The Country of the Lizardmen: Chapter Fourteen

I went on for paragraphs, drawing on stuff I had learned in high school and college, until I felt I was done with this rather long essay, and as I saw the faint blue aura turn green, I breathed a sigh of relief. I had been worried that I might’ve failed to successfully create a grimoire, in which case I’d have not only wasted my time, but my mana as well.

I memorized this piece of work with the mana I had left, and the grimoire granted the ability to use the spell, [Create Water].

Grimoires, much like the genetic code, were degenerate - as in, many grimoires could do the exact same thing. Two different grimoires could not only raise the same stat, they could also grant the same spell or ability.
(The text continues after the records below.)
(** * Thread profiling gates of libvips: [libvips/iofuncs/gate.c]

    A shallow embedding of the per-thread gate recorder.  The linked list of
    timing blocks, the per-gate pair of chains, the per-thread hash table of
    gates and the process-wide profile log are modelled after the C structs
    and functions of the file, which keep their names.  Every [g_new] result
    carries the address it was handed, so that frees can be accounted for. *)

From stdpp Require Import base numbers list strings gmap sorting pretty.

#[local] Set Warnings "-clear-no-such-hyp".

(** ** Data model *)

(** [#define VIPS_GATE_SIZE (1000)] *)
Definition VIPS_GATE_SIZE : Z := 1000.

(** The address of a [g_new]/[g_new0] allocation, and a thread identity. *)
Definition addr := positive.
Definition GThread := nat.

(** [struct _VipsThreadGateBlock]: [prev] is the older block or NULL,
    [time] the array of [VIPS_GATE_SIZE] slots, [i] the next slot to fill. *)
#[local] Unset Elimination Schemes.
Inductive VipsThreadGateBlock : Type :=
  Block {
    blk_addr : addr;
    blk_prev : option VipsThreadGateBlock;
    blk_time : list Z;
    blk_i : Z
  }.
#[local] Set Elimination Schemes.

(** [struct _VipsThreadGate] *)
Record VipsThreadGate : Type :=
  Gate {
    gate_addr : addr;
    gate_name : string;
    gate_start : VipsThreadGateBlock;
    gate_stop : VipsThreadGateBlock
  }.

(** A [GHashTable] made by [g_hash_table_new_full (g_str_hash, g_str_equal,
    NULL, vips_thread_gate_free)]: keys are compared by content. *)
Record GHashTable : Type :=
  HashTable {
    tbl_addr : addr;
    tbl_entries : gmap string VipsThreadGate
  }.

(** [struct _VipsThreadProfile]; the [thread] field is never assigned or
    read in this file and is left out. *)
Record VipsThreadProfile : Type :=
  Profile {
    profile_addr : addr;
    profile_name : string;
    profile_gates : GHashTable
  }.

(** Each [fprintf] call of the file, by its format string. *)
Inductive fprintf_call : Type :=
  | FmtTime (t : Z)                         (* "%" G_GINT64_FORMAT " " *)
  | FmtNewline                              (* "\n" *)
  | FmtGate (name : string)                 (* "gate: %s\n" *)
  | FmtStart                                (* "start:\n" *)
  | FmtStop                                 (* "stop:\n" *)
  | FmtThread (name : string) (p : addr).   (* "thread: %s (%p)\n" *)

(** What the functions of the file do to the world outside their data. *)
Inductive effect : Type :=
  | Malloc (a : addr)
  | Free (a : addr)
  | FileOpenWrite (path : string) (truncate : bool) (opened : bool)
  | Fprintf (c : fprintf_call)
  | Printf (text : string)
  | Fclose
  | MutexLock
  | MutexUnlock.

Global Instance fprintf_call_eq_dec : EqDecision fprintf_call.
Proof. solve_decision. Defined.

Global Instance effect_eq_dec : EqDecision effect.
Proof. solve_decision. Defined.

(** The two pointers among the statics point to one object each. *)
Inductive GPrivate : Type := ProfileKey.
Inductive FILE : Type := ProfileLog.

(** The statics of the file and what surrounds them:
    - [vips__thread_profile], the enable flag;
    - [vips_thread_profile_key], NULL until the one-time initialisation;
    - [vips__thread_fp], NULL or the open log;
    - [once], the [GOnce] of [vips__thread_profile_attach];
    - [private_values], the value of the key on each thread;
    - [allocated], the live [g_new] allocations;
    - [log_writable], whether "vips-profile.txt" can be created;
    - [effects], the trace of effects so far, oldest first. *)
Record Process : Type :=
  MkProcess {
    vips__thread_profile : bool;
    vips_thread_profile_key : option GPrivate;
    vips__thread_fp : option FILE;
    once : bool;
    private_values : gmap GThread VipsThreadProfile;
    allocated : gset addr;
    log_writable : bool;
    effects : list effect
  }.

Definition set_key (k : option GPrivate) (s : Process) : Process :=
  MkProcess (vips__thread_profile s) k (vips__thread_fp s) (once s)
    (private_values s) (allocated s) (log_writable s) (effects s).

Definition set_fp (fp : option FILE) (s : Process) : Process :=
  MkProcess (vips__thread_profile s) (vips_thread_profile_key s) fp (once s)
    (private_values s) (allocated s) (log_writable s) (effects s).

Definition set_once (o : bool) (s : Process) : Process :=
  MkProcess (vips__thread_profile s) (vips_thread_profile_key s)
    (vips__thread_fp s) o
    (private_values s) (allocated s) (log_writable s) (effects s).

Definition set_private (pv : gmap GThread VipsThreadProfile) (s : Process)
  : Process :=
  MkProcess (vips__thread_profile s) (vips_thread_profile_key s)
    (vips__thread_fp s) (once s)
    pv (allocated s) (log_writable s) (effects s).

Definition set_allocated (al : gset addr) (s : Process) : Process :=
  MkProcess (vips__thread_profile s) (vips_thread_profile_key s)
    (vips__thread_fp s) (once s)
    (private_values s) al (log_writable s) (effects s).

Definition add_effects (es : list effect) (s : Process) : Process :=
  MkProcess (vips__thread_profile s) (vips_thread_profile_key s)
    (vips__thread_fp s) (once s)
    (private_values s) (allocated s) (log_writable s) (effects s ++ es).

(** ** The monad of the embedding: state, and the ways a call can end *)

Inductive outcome (A : Type) : Type :=
  | Ok (a : A)
  | AssertionFailed            (* a [g_assert] that does not hold *)
  | ErrorExit (msg : string)   (* [vips_error_exit] *)
  | Undefined                  (* undefined behaviour of C *)
  | OutsideContract.           (* a GLib call its documentation leaves open *)
Arguments Ok {A} a.
Arguments AssertionFailed {A}.
Arguments ErrorExit {A} msg.
Arguments Undefined {A}.
Arguments OutsideContract {A}.

Definition M (A : Type) : Type := Process → outcome (A * Process).

Definition ret {A} (a : A) : M A := λ s, Ok (a, s).

Definition bind {A B} (m : M A) (k : A → M B) : M B :=
  λ s, match m s with
       | Ok (a, s') => k a s'
       | AssertionFailed => AssertionFailed
       | ErrorExit msg => ErrorExit msg
       | Undefined => Undefined
       | OutsideContract => OutsideContract
       end.

Notation "x <- m ;; k" := (bind m (λ x, k))
  (at level 100, m at next level, right associativity).
Notation "m ;;; k" := (bind m (λ _, k))
  (at level 100, right associativity).

Definition undefined {A} : M A := λ _, Undefined.
Definition outside_contract {A} : M A := λ _, OutsideContract.
Definition g_assert (b : bool) : M unit :=
  λ s, if b then Ok (tt, s) else AssertionFailed.

(** Modelled from the spec: [vips_error_exit] is defined elsewhere in the
    library.  [fatal_exit (message)] terminates the process with a
    diagnostic. *)
Definition vips_error_exit (msg : string) : M unit := λ _, ErrorExit msg.


Definition gets {A} (f : Process → A) : M A := λ s, Ok (f s, s).
Definition modify (f : Process → Process) : M unit := λ s, Ok (tt, f s).
Definition emit (e : effect) : M unit := modify (add_effects [e]).

Fixpoint foreach {A} (f : A → M unit) (l : list A) : M unit :=
  match l with
  | [] => ret tt
  | x :: l' => f x ;;; foreach f l'
  end.

(** ** The C library and GLib, as far as the file uses them *)

(** The character that "\n" stands for in a C string. *)
Definition newline : string := String (Ascii.ascii_of_nat 10) EmptyString.

Definition fprintf (c : fprintf_call) : M unit := emit (Fprintf c).

(** [g_new (T, 1)] and [g_new0 (T, 1)]: a block of memory that is not live
    yet.  They abort the process when memory runs out, which is left out. *)
Definition g_new : M addr :=
  λ s, let a := fresh (allocated s) in
       Ok (a, add_effects [Malloc a] (set_allocated ({[a]} ∪ allocated s) s)).

(** [g_free]: freeing what is not live is undefined. *)
Definition g_free (a : addr) : M unit :=
  λ s, if decide (a ∈ allocated s)
       then Ok (tt, add_effects [Free a]
                      (set_allocated (allocated s ∖ {[a]}) s))
       else Undefined.

(** Reading and writing a slot of an array; out of range is undefined. *)
Definition array_load (a : list Z) (idx : Z) : M Z :=
  if decide (0 ≤ idx)%Z
  then match a !! Z.to_nat idx with
       | Some v => ret v
       | None => undefined
       end
  else undefined.

Definition array_store (a : list Z) (idx : Z) (v : Z) : M (list Z) :=
  if decide (0 ≤ idx < Z.of_nat (length a))%Z
  then ret (<[Z.to_nat idx := v]> a)
  else undefined.

(** ** Gate blocks *)

(** The loop [for (i = block->i - 1; i >= 0; i--) fprintf (.., time[i])],
    with [n] the number of iterations left: the index is [n - 1]. *)
Fixpoint save_times (time : list Z) (n : nat) : M unit :=
  match n with
  | O => ret tt
  | S k =>
      t <- array_load time (Z.of_nat k) ;;
      fprintf (FmtTime t) ;;;
      save_times time k
  end.

Fixpoint vips_thread_gate_block_save (block : VipsThreadGateBlock) : M unit :=
  save_times (blk_time block) (Z.to_nat (blk_i block)) ;;;
  fprintf FmtNewline ;;;
  match blk_prev block with
  | Some prev => vips_thread_gate_block_save prev
  | None => ret tt
  end.

(** [g_new0 (VipsThreadGateBlock, 1)]: all fields zero. *)
Definition zeroed_times : list Z := replicate (Z.to_nat VIPS_GATE_SIZE) 0%Z.

Definition g_new0_block : M VipsThreadGateBlock :=
  a <- g_new ;;
  ret (Block a None zeroed_times 0).

(** The argument is [*block] before the call, the result [*block] after. *)
Definition vips_thread_gate_block_add (block : VipsThreadGateBlock)
  : M VipsThreadGateBlock :=
  new_block <- g_new0_block ;;
  ret (Block (blk_addr new_block) (Some block)
         (blk_time new_block) (blk_i new_block)).

(** The tail shared by [vips__thread_gate_start] and
    [vips__thread_gate_stop], on the chain [block] of the gate:
    [if (block->i >= VIPS_GATE_SIZE) vips_thread_gate_block_add (&block);
     block->time[block->i++] = t;]
    The store is in range before [i] is incremented, so [i + 1] cannot
    leave the range of [int]. *)
Definition gate_block_record (block : VipsThreadGateBlock) (t : Z)
  : M VipsThreadGateBlock :=
  block <- (if decide (VIPS_GATE_SIZE ≤ blk_i block)%Z
            then vips_thread_gate_block_add block
            else ret block) ;;
  time <- array_store (blk_time block) (blk_i block) t ;;
  ret (Block (blk_addr block) (blk_prev block) time (blk_i block + 1)).
(** * Particle animation core of the portfolio script (script.js)

    A shallow embedding of the two canvas particle systems of the page:
    - [NeuralCanvas] (class NeuralCanvas: createParticles, resize, draw,
      connectParticles, and its constructor guard);
    - [Background] (classes CanvasController, BackgroundParticle and
      BackgroundSystem).

    JavaScript numbers are modelled twice.

    - [JS.number]: a real number, or one of the IEEE special values NaN,
      +Infinity, -Infinity.  Arithmetic on finite values is exact
      (rounding, overflow, underflow and the sign of zero are abstracted);
      the special values follow the IEEE rules the script can observe
      (0/0 = NaN, x/0 = +-Infinity, every comparison with NaN is false).
      A double computation and its exact reading differ in the last place
      only as long as no intermediate result leaves the normal range;
      where a statement depends on a square staying in that range, it is
      made for operands between [JS.tiny] and [JS.huge].
    - [Double.double]: IEEE binary64 itself, round to nearest, ties to
      even, for the functions whose result changes in kind when a square
      underflows or overflows or when a sum is rounded before Math.floor:
      the mouse interaction of NeuralCanvas.draw, Vector2.mag, normalize
      and limit, and Utils.randomInt. *)

From Stdlib Require Import Reals Lra Lia List Bool Arith String.
From Stdlib Require SpecFloat.
Import ListNotations.

Open Scope string_scope.
Open Scope list_scope.
Open Scope R_scope.

(** ** JavaScript numbers *)

Module JS.

Inductive number : Type :=
| Fin (r : R)
| NaN
| PInf
| NInf.

Definition is_finite (a : number) : Prop :=
  match a with Fin _ => True | _ => False end.

(** Bounds of the range in which the square of a double neither underflows
    nor overflows: [2^-500] and [2^500]. *)
Definition tiny : R := / 2 ^ 500.
Definition huge : R := 2 ^ 500.

(** A bound on sizes well inside the range in which an addition keeps
    offsets of one unit: [2^40]. *)
Definition wide : R := 2 ^ 40.

(** A real number of size at most [huge]. *)
Definition in_range (a : number) : Prop :=
  match a with Fin r => Rabs r <= huge | _ => False end.

(** Zero, or a real number of size between [tiny] and [huge]. *)
Definition ordinary (a : number) : Prop :=
  match a with
  | Fin r => r = 0 \/ tiny <= Rabs r <= huge
  | _ => False
  end.

Definition opp (a : number) : number :=
  match a with
  | Fin r => Fin (- r)
  | NaN => NaN
  | PInf => NInf
  | NInf => PInf
  end.

(** [a + b] *)
Definition add (a b : number) : number :=
  match a, b with
  | NaN, _ | _, NaN => NaN
  | Fin r, Fin s => Fin (r + s)
  | PInf, NInf | NInf, PInf => NaN
  | PInf, _ | _, PInf => PInf
  | NInf, _ | _, NInf => NInf
  end.

(** [a - b] *)
Definition sub (a b : number) : number := add a (opp b).

(** Sign of an infinite product or quotient: [neg] flips the infinity. *)
Definition inf_signed (neg : bool) : number := if neg then NInf else PInf.

Definition is_neg (r : R) : bool := if Rlt_dec r 0 then true else false.

(** [a * b] *)
Definition mul (a b : number) : number :=
  match a, b with
  | NaN, _ | _, NaN => NaN
  | Fin r, Fin s => Fin (r * s)
  | Fin r, PInf | PInf, Fin r =>
      if Req_dec_T r 0 then NaN else inf_signed (is_neg r)
  | Fin r, NInf | NInf, Fin r =>
      if Req_dec_T r 0 then NaN else inf_signed (negb (is_neg r))
  | PInf, PInf | NInf, NInf => PInf
  | PInf, NInf | NInf, PInf => NInf
  end.

(** [a / b] *)
Definition div (a b : number) : number :=
  match a, b with
  | NaN, _ | _, NaN => NaN
  | Fin r, Fin s =>
      if Req_dec_T s 0
      then (if Req_dec_T r 0 then NaN else inf_signed (is_neg r))
      else Fin (r / s)
  | Fin _, (PInf | NInf) => Fin 0
  | PInf, Fin s => inf_signed (is_neg s)
  | NInf, Fin s => inf_signed (negb (is_neg s))
  | (PInf | NInf), (PInf | NInf) => NaN
  end.

(** [Math.sqrt(a)] *)
Definition sqrt (a : number) : number :=
  match a with
  | Fin r => if Rlt_dec r 0 then NaN else Fin (R_sqrt.sqrt r)
  | PInf => PInf
  | NInf | NaN => NaN
  end.

(** [a < b] *)
Definition lt (a b : number) : bool :=
  match a, b with
  | NaN, _ | _, NaN => false
  | Fin r, Fin s => if Rlt_dec r s then true else false
  | NInf, (Fin _ | PInf) => true
  | Fin _, PInf => true
  | _, _ => false
  end.

(** [a > b] *)
Definition gt (a b : number) : bool := lt b a.
(** C10 on the sample engine: a body that names the task [mem] is sent
    to the engine as the task [cpu] of the path, and it is the task
    [cpu] that the engine replaces. *)
Lemma C10_update_carries_path_id_witness :
  scoped sample_registry 1 1 = inl sample_srv
  /\ (exists k1 k2,
        KapacitorRulesPut sample_registry (Ok 1) (Ok 1) "cpu" (Some sample_rule_mem)
        = Call (Get (NewClient "http://localhost:9092" "" "") "cpu") k1
        /\ k1 (Ok sample_rule_cpu)
           = Call (Update (NewClient "http://localhost:9092" "" "")
                     "/kapacitor/v1/tasks/cpu"
                     (set_AlertRule_ID "cpu" sample_rule_mem)) k2)
  /\ (run sample_engine
        (KapacitorRulesPut sample_registry (Ok 1) (Ok 1) "cpu" (Some sample_rule_mem))
        sample_tasks).1.1
     = [set_AlertRule_ID "cpu" sample_rule_mem; sample_rule_mem].
Proof.
  assert (Hsc : scoped sample_registry 1 1 = inl sample_srv) by reflexivity.
  split; [exact Hsc|]. split; [|reflexivity].
  destruct (C10_update_carries_path_id sample_registry (Ok 1) (Ok 1) "cpu"
              (Some sample_rule_mem)) as (_ & _ & Hsent).
  exact (Hsent 1 1 sample_srv sample_rule_mem sample_rule_cpu
           eq_refl eq_refl Hsc eq_refl).
Defined.

(** * The further properties on examples *)

(** X1 on the registry of three: source 1 has the first and the third
    instance, source 7 has none and gets an empty list, not a nil one. *)
Lemma Kapacitors_lists_the_source_witness :
  Kapacitors sample_registry3 (Ok 1)
  = encodeJSON None StatusOK
      (body_kapacitors
         {| kapacitors_Kapacitors := Some [newKapacitor sample_srv; newKapacitor sample_srv3] |})
  /\ Kapacitors sample_registry3 (Ok 7)
     = encodeJSON None StatusOK (body_kapacitors {| kapacitors_Kapacitors := Some [] |})
  /\ Kapacitors (ServersStore0 := offline_registry) tt (Ok 1)
     = Error StatusInternalServerError "Error loading kapacitors".
Proof.
  assert (Hall : ServersStore_All sample_registry3 = Ok sample_registry3) by reflexivity.
  assert (Hoff : @ServersStore_All unit offline_registry tt
                 = Fail (errorString "store offline")) by reflexivity.
  split; [|split].
  - destruct (Kapacitors_lists_the_source sample_registry3 1) as [H _].
    rewrite (H _ Hall). reflexivity.
  - destruct (Kapacitors_lists_the_source sample_registry3 7) as [H _].
    rewrite (H _ Hall). reflexivity.
  - destruct (Kapacitors_lists_the_source (ServersStore0 := offline_registry) tt 1) as [_ H].
    exact (H _ Hoff).
Defined.
(** * mm-ready-go: the offline schema-dump parser ([internal/parser])

    A shallow embedding of [parser.go] and [types.go] and the properties of
    the statement segmenter, the entity extractors, the table-body parser and
    the schema model.

    Go strings are byte sequences: they are modelled as [string] (a list of
    [ascii] bytes).  Where the Go code walks a string rune by rune ([range],
    [regexp], [strings.TrimSpace], [strings.ToUpper]) the model decodes UTF-8
    the way package [unicode/utf8] does.  A run-time panic is the [None] of an
    option. *)

From Stdlib Require Import ZArith List Bool Ascii String Lia DecimalString.
Import ListNotations.

Local Open Scope string_scope.
Local Open Scope list_scope.

(** Part I: the program *)

(** ** Package unicode/utf8 *)
Module Utf8.

Definition byte_val (c : ascii) : Z := Z.of_N (N_of_ascii c).
Definition byte_of (z : Z) : ascii := ascii_of_N (Z.to_N z).

Definition RuneError : Z := 0xFFFD.

Definition between (lo hi : Z) (c : ascii) : bool :=
  (lo <=? byte_val c)%Z && (byte_val c <=? hi)%Z.

(** continuation byte, [locb..hicb] *)
Definition cont (c : ascii) : bool := between 0x80 0xBF c.

(** [acceptRanges]: the range allowed for the second byte after lead [b0] *)
Definition accept_lo (b0 : Z) : Z :=
  if (b0 =? 0xE0)%Z then 0xA0 else if (b0 =? 0xF0)%Z then 0x90 else 0x80.
Definition accept_hi (b0 : Z) : Z :=
  if (b0 =? 0xED)%Z then 0x9F else if (b0 =? 0xF4)%Z then 0x8F else 0xBF.

Definition low6 (c : ascii) : Z := Z.land (byte_val c) 0x3F.

(** [utf8.DecodeRuneInString]: the first rune of [s] and its width in bytes;
    [(RuneError, 0)] on the empty string and [(RuneError, 1)] on a byte that
    starts no valid encoding. *)
Definition DecodeRuneInString (s : string) : Z * nat :=
  match s with
  | EmptyString => (RuneError, 0)
  | String c0 t =>
    let b0 := byte_val c0 in
    if (b0 <? 0x80)%Z then (b0, 1)
    else if (0xC2 <=? b0)%Z && (b0 <=? 0xDF)%Z then
      match t with
      | String c1 _ =>
        if cont c1
        then (Z.lor (Z.shiftl (Z.land b0 0x1F) 6) (low6 c1), 2)
        else (RuneError, 1)
      | _ => (RuneError, 1)
      end
    else if (0xE0 <=? b0)%Z && (b0 <=? 0xEF)%Z then
      match t with
      | String c1 (String c2 _) =>
        if between (accept_lo b0) (accept_hi b0) c1 && cont c2
        then (Z.lor (Z.shiftl (Z.land b0 0x0F) 12)
               (Z.lor (Z.shiftl (low6 c1) 6) (low6 c2)), 3)
        else (RuneError, 1)
      | _ => (RuneError, 1)
      end
    else if (0xF0 <=? b0)%Z && (b0 <=? 0xF4)%Z then
      match t with
      | String c1 (String c2 (String c3 _)) =>
        if between (accept_lo b0) (accept_hi b0) c1 && cont c2 && cont c3
        then (Z.lor (Z.shiftl (Z.land b0 0x07) 18)
               (Z.lor (Z.shiftl (low6 c1) 12)
                 (Z.lor (Z.shiftl (low6 c2) 6) (low6 c3))), 4)
        else (RuneError, 1)
      | _ => (RuneError, 1)
      end
    else (RuneError, 1)
  end.

(** The runes of a string in order, each with its width: what
    [for _, ch := range s] visits.  [skip] counts the bytes of the current
    rune that are still to be passed over. *)
Fixpoint runes_from (skip : nat) (s : string) : list (Z * nat) :=
  match s with
  | EmptyString => []
  | String _ t =>
    match skip with
    | S k => runes_from k t
    | O => let rw := DecodeRuneInString s in rw :: runes_from (snd rw - 1) t
    end
  end.

Definition runes (s : string) : list (Z * nat) := runes_from 0 s.

(** [utf8.AppendRune] / [strings.Builder.WriteRune]: the encoding of a rune;
    surrogates and values out of range are written as [RuneError]. *)
Definition encode3 (r : Z) : string :=
  String (byte_of (Z.lor 0xE0 (Z.shiftr r 12)))
    (String (byte_of (Z.lor 0x80 (Z.land (Z.shiftr r 6) 0x3F)))
      (String (byte_of (Z.lor 0x80 (Z.land r 0x3F))) EmptyString)).

Definition EncodeRune (r : Z) : string :=
  if (r <? 0)%Z then encode3 RuneError
  else if (r <? 0x80)%Z then String (byte_of r) EmptyString
  else if (r <? 0x800)%Z then
    String (byte_of (Z.lor 0xC0 (Z.shiftr r 6)))
      (String (byte_of (Z.lor 0x80 (Z.land r 0x3F))) EmptyString)
  else if (0xD800 <=? r)%Z && (r <=? 0xDFFF)%Z then encode3 RuneError
  else if (r <? 0x10000)%Z then encode3 r
  else if (r <=? 0x10FFFF)%Z then
    String (byte_of (Z.lor 0xF0 (Z.shiftr r 18)))
      (String (byte_of (Z.lor 0x80 (Z.land (Z.shiftr r 12) 0x3F)))
        (String (byte_of (Z.lor 0x80 (Z.land (Z.shiftr r 6) 0x3F)))
          (String (byte_of (Z.lor 0x80 (Z.land r 0x3F))) EmptyString)))
  else encode3 RuneError.

(** a decoded rune that is not the error of width 1, the mark of a byte
    that belongs to no valid encoding *)
Definition valid_token (rw : Z * nat) : bool :=
  negb ((fst rw =? RuneError)%Z && (snd rw =? 1)%nat).

(** [utf8.ValidString] *)
Definition ValidString (s : string) : bool := forallb valid_token (runes s).

End Utf8.

(** ** Package strings *)
Module Strings.

Import Utf8.

Definition len (s : string) : nat := String.length s.

(** [s[lo:]] and [s[lo:hi]] for indices already known to be in range. *)
Fixpoint from (lo : nat) (s : string) : string :=
  match lo, s with
  | S k, String _ t => from k t
  | _, _ => s
  end.

Definition slice (lo hi : nat) (s : string) : string :=
  String.substring lo (hi - lo) s.

Fixpoint HasPrefix (s p : string) : bool :=
  match p with
  | EmptyString => true
  | String a p' =>
    match s with
    | EmptyString => false
    | String b s' => Ascii.eqb a b && HasPrefix s' p'
    end
  end.

Definition HasSuffix (s suf : string) : bool :=
  (len suf <=? len s)%nat && String.eqb (from (len s - len suf) s) suf.

(** [strings.Index]: [None] stands for Go's -1. *)
Fixpoint Index (s sub : string) : option nat :=
  if HasPrefix s sub then Some 0
  else match s with
       | EmptyString => None
       | String _ t => option_map S (Index t sub)
       end.

Definition Contains (s sub : string) : bool :=
  match Index s sub with Some _ => true | None => false end.

Definition TrimPrefix (s p : string) : string :=
  if HasPrefix s p then from (len p) s else s.

Definition TrimSuffix (s suf : string) : string :=
  if HasSuffix s suf then slice 0 (len s - len suf) s else s.

(** [strings.Split] with a one-byte separator, the only kind the parser
    uses: always at least one piece. *)
Fixpoint Split_acc (cur : string) (s : string) (sep : ascii) : list string :=
  match s with
  | EmptyString => [cur]
  | String c t =>
    if Ascii.eqb c sep then cur :: Split_acc EmptyString t sep
    else Split_acc (cur ++ String c EmptyString) t sep
  end.

Definition Split (s : string) (sep : ascii) : list string :=
  Split_acc EmptyString s sep.

Fixpoint Join (elems : list string) (sep : string) : string :=
  match elems with
  | [] => EmptyString
  | [x] => x
  | x :: rest => x ++ sep ++ Join rest sep
  end.

(** [strings.ReplaceAll] for a non-empty [old]: non-overlapping occurrences,
    left to right.  [skip] passes over the rest of a replaced occurrence. *)
Fixpoint ReplaceAll_from (skip : nat) (s old new : string) : string :=
  match s with
  | EmptyString => EmptyString
  | String c t =>
    match skip with
    | S k => ReplaceAll_from k t old new
    | O =>
      if HasPrefix s old
      then new ++ ReplaceAll_from (len old - 1) t old new
      else String c (ReplaceAll_from 0 t old new)
    end
  end.

Definition ReplaceAll (s old new : string) : string :=
  ReplaceAll_from 0 s old new.

(** [strings.Trim] with a cutset of ASCII bytes. *)
Fixpoint in_cutset (c : ascii) (cutset : string) : bool :=
  match cutset with
  | EmptyString => false
  | String d t => Ascii.eqb c d || in_cutset c t
  end.

Fixpoint TrimLeft (s cutset : string) : string :=
  match s with
  | String c t => if in_cutset c cutset then TrimLeft t cutset else s
  | EmptyString => EmptyString
  end.

Fixpoint TrimRight (s cutset : string) : string :=
  match s with
  | EmptyString => EmptyString
  | String c t =>
    match TrimRight t cutset with
    | EmptyString => if in_cutset c cutset then EmptyString
                     else String c EmptyString
    | t' => String c t'
    end
  end.

Definition Trim (s cutset : string) : string :=
  TrimRight (TrimLeft s cutset) cutset.

(** [unicode.IsSpace] *)
Definition IsSpace (r : Z) : bool :=
  ((0x09 <=? r) && (r <=? 0x0D) || (r =? 0x20) || (r =? 0x85) || (r =? 0xA0)
   || (r =? 0x1680) || (0x2000 <=? r) && (r <=? 0x200A)
   || (r =? 0x2028) || (r =? 0x2029) || (r =? 0x202F) || (r =? 0x205F)
   || (r =? 0x3000))%Z.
I now knew the spell [Create Water] though I had not read the grimoire that Granny Qi had used to gain it, nor the one the Goddess Serragnin had read in that story she had told me.

However, unlike with grimoires that raise stats, you could not read multiple grimoires that granted the same spell or ability. So even if I had a translating item, I couldn’t use the grimoire that Granny Qi had that gave the same spell. Well, technically I could, by overwriting the grimoire I had made - but that would just be a downgrade because then I wouldn’t be able to replicate it by writing it out later. Doing so would just be a waste of time, mana, and resources.

[Create Water] was hardly a huge breakthrough if you thought about it combat-wise, but it was still quite useful. As it was, most Rank One spells had very little combat prowess as far as I understood.

Regarding said usefulness, for one, a reliable source of clean water was very useful if you were in the wilderness or desert. Even within a city like Arconia, there was no running water system like you’d find in a modern city. And a lack of fresh water would lead to easy spread of diseases like cholera or typhoid - Arconia had a population somewhere between four hundred thousand and six hundred thousand people, and it would not be able to support such a large populace unless it had fresh water readily available. True, a branch of the Ragini did pass by the city before it flowed into the ocean, but as it was said ‘a river is a pipeline connecting the digestive systems of those who live upstream with the mouths of those who live downstream.’ I had struggled to find potable water many times back when I had been homeless, and looking back on things, it was a miracle I hadn’t developed dysentery at any point.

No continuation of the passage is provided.